Se lo dije con crueldad. No lo notó, pero yo lo sabía. Sabía cómo iba a acabar y sabía que no debía interferir. Bastante daño había hecho ya. Pero además estaba enfadada con él por empeñarse en involucrarme en cosas en las que no debería meterme. Fui cruel desvelándole su destino, precisamente porque lo hice de forma tan velada que ni siquiera se dio cuenta.
—Pues los diecinueve los cumplo mañana —me contestó, sonriendo otra vez. Era desesperante.
—Felicidades. Vete con tu amigo.
—Mi beso —se obstinó. Lo tenía tan cerca que sabía que podría agarrarme y cogerlo a la fuerza si quería, y supuse que de la misma manera que yo lo sabía, él debía intuir que no debía intentarlo.

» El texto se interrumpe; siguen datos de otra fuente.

(* ===== verification/ReceivePack.v ===== *)
(** * The receive-pack command prefix: internal/server/server.go

    A push starts with pkt-lines naming the refs it updates, up to a flush
    packet.  The broker reads that prefix of the body (at most 256 KiB), decides
    on the refs, and forwards the very bytes it read followed by the rest.  The
    body is the bytes the reader delivers before its end or its first error. *)

From S2P Require Import Prelude GoStrings GoJson Regex Net.
Open Scope string_scope.
Open Scope list_scope.
Open Scope Z_scope.

Record receivePackUpdate := { Before : string; After : string; Ref : string }.

Definition maxReceivePackCommandPrefixBytes : Z := 262144.

Inductive prefix_failure :=
| ShortRead
| BadPktLineLength
| NonHexLength
| ZeroUpdates
| MalformedSHA
| MalformedRefName
| ExceededBound
| MalformedUpdate
| MalformedShallow
| TooManyUpdates
| OutOfFuel.

Definition githubSHA : re := repeat_re 40 (Cls is_lower_hex).

Definition slen (s : string) : Z := Z.of_nat (String.length s).

Definition nul : ascii := ascii_of_nat 0.
Definition newline : string := str [10%nat].

Definition trim_newline (payload : string) : string :=
  let l := chars payload in
  match last l with
  | Some c => if (code c =? 10)%nat then stake (String.length payload - 1) payload else payload
  | None => payload
  end.
(* ===== verification/ReadAccess.v ===== *)
(** * Brokered reads: withReadAccess and classifyGitHubReadError of internal/server

    Every read endpoint authenticates the agent, finds the installation of the
    repository, asks policy, and only then calls GitHub; the error of a call is
    classified into a status and a code. *)

From S2P Require Import Prelude GoStrings Policy Http GitTransport.
Open Scope string_scope.
Open Scope list_scope.
Open Scope Z_scope.

(** githubapp.APIError, server.staleHeadError, a timeout (isTimeoutError), any other. *)
Inductive read_error :=
| APIError (StatusCode : Z) (Body : string)
| staleHeadError (expected actual : string)
| TimeoutError
| OtherError (what : string).

Definition RateLimited (StatusCode : Z) (Body : string) : bool :=
  if StatusCode =? 429 then true
  else GoStrings.contains (to_lower Body) "rate limit" || GoStrings.contains (to_lower Body) "secondary rate".

Definition classifyGitHubReadError (e : read_error) : Z * string :=
  match e with
  | staleHeadError _ _ => (409, "stale_pull_head")
  | APIError code body =>
    if code =? 404 then (404, "github_not_found")
    else if RateLimited code body then (429, "github_rate_limited")
    else if code =? 408 then (504, "github_timeout")
    else if code =? 401 then (502, "github_unauthorized")
    else if code =? 403 then (403, "github_forbidden")
    else if 500 <=? code then (502, "github_error")
    else (502, "github_rejected")
  | TimeoutError => (504, "github_timeout")
  | OtherError _ => (502, "github_error")
  end.

Inductive read_reply (A : Type) := ReadOk (out : A) | ReadError (code : string).
Arguments ReadOk {A} out.
Arguments ReadError {A} code.

Section Access.
Context {A : Type}.
Variable re_compile : string → option (string → bool).

(** [fn] is the call to GitHub, given the app and the installation. *)
Definition withReadAccess (cfg : Config) (h : gmap string (list string)) (repo operation branch : string)
    (fn : string → Z → result read_error A) : response (read_reply A) :=
  match AuthenticateAgent h cfg with
  | None => {| status := 401; reply := ReadError "unauthorized" |}
  | Some (agent, id) =>
    let appName := GitHubAppName agent in
    match InstallationIDForApp cfg appName repo with
    | None => {| status := 403; reply := ReadError "installation_not_configured" |}
    | Some inst =>
      if negb (Allowed (Check re_compile (policy_request agent id repo operation branch)))
      then {| status := 403; reply := ReadError "policy_denied" |}
      else match fn appName inst with
           | Ok out => {| status := 200; reply := ReadOk out |}
           | Err e => let '(st, code) := classifyGitHubReadError e in
                      {| status := st; reply := ReadError code |}
           end
    end
  end.

(** Who may read what: the authenticated agent, the app and the installation. *)
Definition may_read (cfg : Config) (h : gmap string (list string)) (repo operation branch : string)
    (appName : string) (inst : Z) : Prop :=
  ∃ agent id, AuthenticateAgent h cfg = Some (agent, id) ∧ appName = GitHubAppName agent ∧
    InstallationIDForApp cfg appName repo = Some inst ∧
    permitted re_compile (policy_request agent id repo operation branch).

Lemma classify_fails e : let '(st, _) := classifyGitHubReadError e in 400 ≤ st < 600.
Proof. destruct e; cbn; repeat case_match; simplify_eq; lia. Qed.

Lemma withReadAccess_iff cfg h repo operation branch fn out :
  withReadAccess cfg h repo operation branch fn = {| status := 200; reply := ReadOk out |} ↔
  ∃ appName inst, may_read cfg h repo operation branch appName inst ∧ fn appName inst = Ok out.
Proof.
  unfold withReadAccess, may_read.
  destruct (AuthenticateAgent h cfg) as [[agent id]|]; [|split; [done|]; by intros (?&?&(?&?&[=]&_)&_)].
  destruct (InstallationIDForApp cfg (GitHubAppName agent) repo) as [inst|] eqn:Ei.
  2: { split; [done|]. intros (?&?&(?&?&[= <- <-]&->&E&_)&_). congruence. }
  destruct (Allowed (Check re_compile (policy_request agent id repo operation branch))) eqn:Ea; cbn [negb].
  2: { split; [done|]. intros (?&?&(?&?&[= <- <-]&_&_&E)&_).
       apply allowed_permitted in E. congruence. }
  apply allowed_permitted in Ea. split.
  - intros H. exists (GitHubAppName agent), inst. split; [eauto 8|].
    destruct (fn _ _) as [o|e]; [congruence|]. destruct (classifyGitHubReadError e). congruence.
  - intros (?&?&(?&?&[= <- <-]&->&E&_)&Ef). rewrite Ei in E. injection E as <-. by rewrite Ef.
Qed.

(** A refused caller learns nothing GitHub said: the call is not made. *)
Lemma withReadAccess_refused cfg h repo operation branch fn fn' :
  (¬ ∃ appName inst, may_read cfg h repo operation branch appName inst) →
  withReadAccess cfg h repo operation branch fn = withReadAccess cfg h repo operation branch fn' ∧
  success (withReadAccess cfg h repo operation branch fn) = false.
Proof.
  intros Hn. unfold withReadAccess, may_read in *.
  destruct (AuthenticateAgent h cfg) as [[agent id]|]; [|done].
  destruct (InstallationIDForApp cfg (GitHubAppName agent) repo) as [inst|] eqn:Ei; [|done].
  destruct (Allowed (Check re_compile (policy_request agent id repo operation branch))) eqn:Ea; [|done].
  destruct Hn. exists (GitHubAppName agent), inst. apply allowed_permitted in Ea. eauto 8.
Qed.
End Access.

(** ** Properties *)

(** A read reaches GitHub only for an authenticated agent whom policy permits
    the operation, with the installation that covers the repository.  A 200 answer
    carries exactly what the call returned for that app and installation; a caller
    who may not read gets the same refusal whatever GitHub would have said; and an
    error of the call is an error status. *)
Theorem withReadAccess_gate {A} re_compile cfg h repo operation branch
    (fn : string → Z → result read_error A) :
  let p := withReadAccess re_compile cfg h repo operation branch fn in
  (∀ out, p = {| status := 200; reply := ReadOk out |} ↔
     ∃ appName inst, may_read re_compile cfg h repo operation branch appName inst ∧ fn appName inst = Ok out) ∧
  ((¬ ∃ appName inst, may_read re_compile cfg h repo operation branch appName inst) →
     success p = false ∧ ∀ fn', withReadAccess re_compile cfg h repo operation branch fn' = p) ∧
  (success p = true → ∃ out, p = {| status := 200; reply := ReadOk out |}).
Proof.
  cbv zeta. split_and!.
  - intros out. apply withReadAccess_iff.
  - intros Hn. split; [by apply (withReadAccess_refused _ _ _ _ _ _ _ fn)|].
    intros fn'. by apply withReadAccess_refused.
  - unfold withReadAccess. destruct (AuthenticateAgent h cfg) as [[agent id]|]; [|done].
    destruct (InstallationIDForApp cfg _ repo); [|done]. destruct (negb _); [done|].
    destruct (fn _ _) as [o|e]; [eauto|]. pose proof (classify_fails e) as Hc.
    destruct (classifyGitHubReadError e) as [st code]. unfold success; cbn [status].
    intros [_ ?%Z.ltb_lt]%andb_true_iff. lia.
Qed.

O quizá no quisiera obligarme sino que yo quisiera dárselo. No lo sé, no me metí en su mente a averiguarlo.
—Te saco tantos años que me condenarían por ello.
—Soy mayor de edad. Y debes de tener veinticinco, tampoco es para tanto.
Se me escapó la risa ante el razonamiento. No solo me había quitado unos ciento cincuenta años, es que encima pensaba que me preocupaban las leyes humanas.
—Déjalo.
—Mi beso —repitió.
Maluco gritó desde el invernadero que si no lo besaba yo lo besaría él, y como colofón soltó un montón de cosas soeces.
—Tu gato también quiere que me des un beso —adivinó.
Me gustaría decir que no sé por qué lo hice. Mentiría. Sé de sobra por qué lo hice. Lo hice porque estaba mosqueada con él por meterme en su vida sin hacer caso de todos los que le decían que se olvidase de mí, porque me ponía de los nervios notar a su amigo enfrente de mi puerta cagándose de miedo, y porque quería morderle la sonrisa y arrancársela, pero sabía que no debía hacerlo y besarle era lo más cercano que podía permitirme. Pero sobre todo lo hice porque un solo pensamiento me convenció.

—Cállate —le dije, cogiéndole la cara con ambas manos y acercándole a mí. Justo antes de que nuestros labios chocaran lo vi sonreír.
Mientras le besaba el pensamiento se escuchó más fuerte, como si quisiera cargar con toda la responsabilidad. Fue entonces cuando me planteé si aquel pensamiento había sido mío o era suyo, que pensaba tan alto que se había colado en mi mente. No le di importancia, porque, de todos modos, tenía razón.
Salió y miró atrás antes de que yo cerrara la puerta. Me guiñó un ojo. Intuí que debía de llevar fantaseando con aquello desde la primera noche que nos vimos, la noche que vio por primera vez en persona a la bruja de su barrio. Lo vi subirse al coche, y vi a su colega mirarme, a punto de mearse en los pantalones. Los vi arrancar y largarse de mi calle oscura.
Y escuché de nuevo el pensamiento, esta vez mucho más bajo, como si se estuviera alejando con ellos en el coche.
Total, en doce horas ya no será un problema.